バトラーがルイネとアニタにお茶とお菓子を給仕し終わる頃に、使用人全員がやって来た。


「全員揃ったわけですね。

特に面白い話ではないのですが、はじめはイーサル神国の都跡を観た感想を話しましょうか」と、言い出した。


それは、この前話したとおりでバンドン王国から力の源であるバニーが抜けたために、ルリ様が神を騙るおかしな国の都を燃やされたと話した、その後の話です。


都跡は少しは冷えたようですが、一面が赤茶けた大地が広がっていました。

その小汚い建物とスラム街を連想する不快な悪臭は無くて、スッキリしていると言うのが私の感想です」


アニタにも感想を話してもらいましょうかと、言うルイネの指示でアニタが観た感想を話した。

「とにかく私は前の都を見ていないのですが、ルイネ様の話で聞くイサール神国の都が、私の感じではスラム街の様で驚きです。

都と言うのは私はその国の顔と思っていますから、それがスラム街ですからね。

なにも無くなった赤茶けた大地は風通しが良くて、私は美神様謹製の帽子が風で飛ばされるのではないかと、そっちが心配になりました。


それから、私が育ったクロス市と大きく違い、はるか遠くに小さく見える山並みです。

クロス市の場合は、山が直ぐそこまで迫った環境ですから、視界を遮らない大地に、爽快感を感じました」と、笑顔で話してくれた。


「私は初めに転移して上空から見ると、冬の弱い光が鈍く反射する日の光に感動しました。

それから、ルイネ様から聞いていたルリ様の彫像を見に行くと、そこにルイネ様の彫像を見て嬉しくなりました」と、ルネが話した。


私は神に逆らう愚か者の末路と思うと、良い気味だとしか思います」と、ヨウコさんが話した。


ところでアニタに少し説明しますと、馴染みの神様も話されたと思いますが、アニタが被る帽子は、アニタ以外では私しか帽子をとる事は出来ませんからねと、言うルイネに、「そっ、そうでした。

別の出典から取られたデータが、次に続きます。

(** What [run_pytorch] does once the loop over the epochs has returned. *)
Lemma run_pytorch_after_loop (batch_size epochs : Z) (w : World) (s : Sample R)
    (rest : Dataset R) (trained : NeuralNetwork R) (optimizer : Optimizer R) (w1 : World) :
  0 < batch_size ->
  datasets_MNIST false = s :: rest -> sample_ok s -> NeuralNetwork_ok trained ->
  for_each (run_pytorch_epoch
              (mkDataLoader (datasets_MNIST true) (Z.to_nat batch_size) None 16)
              (mkDataLoader (datasets_MNIST false) (Z.to_nat batch_size) None 8)
              (if cuda_is_available then cuda else cpu) CrossEntropyLoss)
    (Ok <$> py_range epochs)
    (NeuralNetwork_init (torch_init (rng w)).1,
     optim_SGD (NeuralNetwork_parameters "" (NeuralNetwork_init (torch_init (rng w)).1))
       (1 # 100) (9 # 10))
    (mkWorld (trace w ++ [EvModuleTo (if cuda_is_available then cuda else cpu)]) (files w)
       (torch_init (rng w)).2 (grads w))
  = Ok ((trained, optimizer), w1) ->
  exists p,
    predicted_class trained (image s) = Ok p /\ 0 <= p <= 9
    /\ run_pytorch batch_size epochs w
       = Ok (tt, mkWorld (trace w1 ++ [EvPrint (MsgText "Done!"); EvSave "model.pth";
                            EvPrint (MsgText "Saved PyTorch Model State to model.pth");
                            EvLoad "model.pth";
                            EvEvalMode; EvNoGrad true; EvForward;
                            EvPrint (MsgPredicted p (label s)); EvNoGrad false])
                   (<["model.pth" := NeuralNetwork_state_dict trained]> (files w1))
                   (torch_init (rng w1)).2 (grads w1)).
Proof.
  intros Hbs Etest [Hs0 Hl0] Hm1 Eloop.
  destruct (predicted_class_digit trained (image s) Hm1 Hs0) as (p & Ep & Hp).
  exists p. split; [exact Ep |]. split; [exact Hp |].
  unfold run_pytorch.
  rewrite !DataLoader_new_pos by done.
  unfold mbind at 1, M_bind at 1. cbn [lift].
  unfold mbind at 1, M_bind at 1. cbn [lift].
  unfold mbind at 1, M_bind at 1. rewrite NeuralNetwork_new_run.
  unfold mbind at 1, M_bind at 1. rewrite Module_to_run.
  unfold log_events at 1. cbn [trace files rng grads].
  rewrite (bind_run _ _ _ _ _ Eloop).
  unfold print.
  rewrite (bind_run _ _ _ _ _ (emit_run _ w1)).
  rewrite (bind_run _ _ _ _ _ (torch_save_run _ _ _)).
  unfold mbind at 1, M_bind at 1. rewrite emit_run.
  unfold mbind at 1, M_bind at 1. rewrite NeuralNetwork_new_run.
  unfold mbind at 1, M_bind at 1.
  rewrite (torch_load_run "model.pth" (NeuralNetwork_state_dict trained))
    by (cbn [files log_events]; apply lookup_insert_eq).
  unfold mbind at 1, M_bind at 1.
  unfold NeuralNetwork_load_state_dict at 1. unfold NeuralNetwork_state_dict at 1.
  rewrite (Sequential_round_trip "linear_relu_stack." (linear_relu_stack trained)).
  - cbn [mbind result_mbind result_bind mret result_ret lift training NeuralNetwork_init].
    unfold mbind at 1, M_bind at 1.
    rewrite predict_run, Etest. cbn [Dataset_getitem lookup list_lookup].
    change (predicted_class (mkNeuralNetwork true (linear_relu_stack trained)) (image s))
      with (predicted_class trained (image s)).
    rewrite Ep. unfold log_events. cbn [trace files rng grads mret M_ret].
    rewrite <- !app_assoc. reflexivity.
  - apply NeuralNetwork_ok_arch. by apply (NeuralNetwork_ok_stack trained).
  - apply (NeuralNetwork_init_arch (torch_init (rng w1)).1).
Qed.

何気なく普通に出来ていたので、私が勘違いしてしまいましたと、恥ずかしそうに話した。


「同様に、私はルリ様が燃やされたイストファンの今の繁栄と、イストファンの方は、大地は濃い青色だったそうですが、それを上手く使い王宮の屋根やそのまま舗装路として活用するなど、人の持つアイディアの素晴らしさを感じました」と、ヨウコさんが話してくれた。


「あっ、それは私も同感です。

初めて観た王都イストファンは本当に綺麗で、特に、王宮や主な建物の屋根が綺麗でいい物を見た思います」と、アニタも話した。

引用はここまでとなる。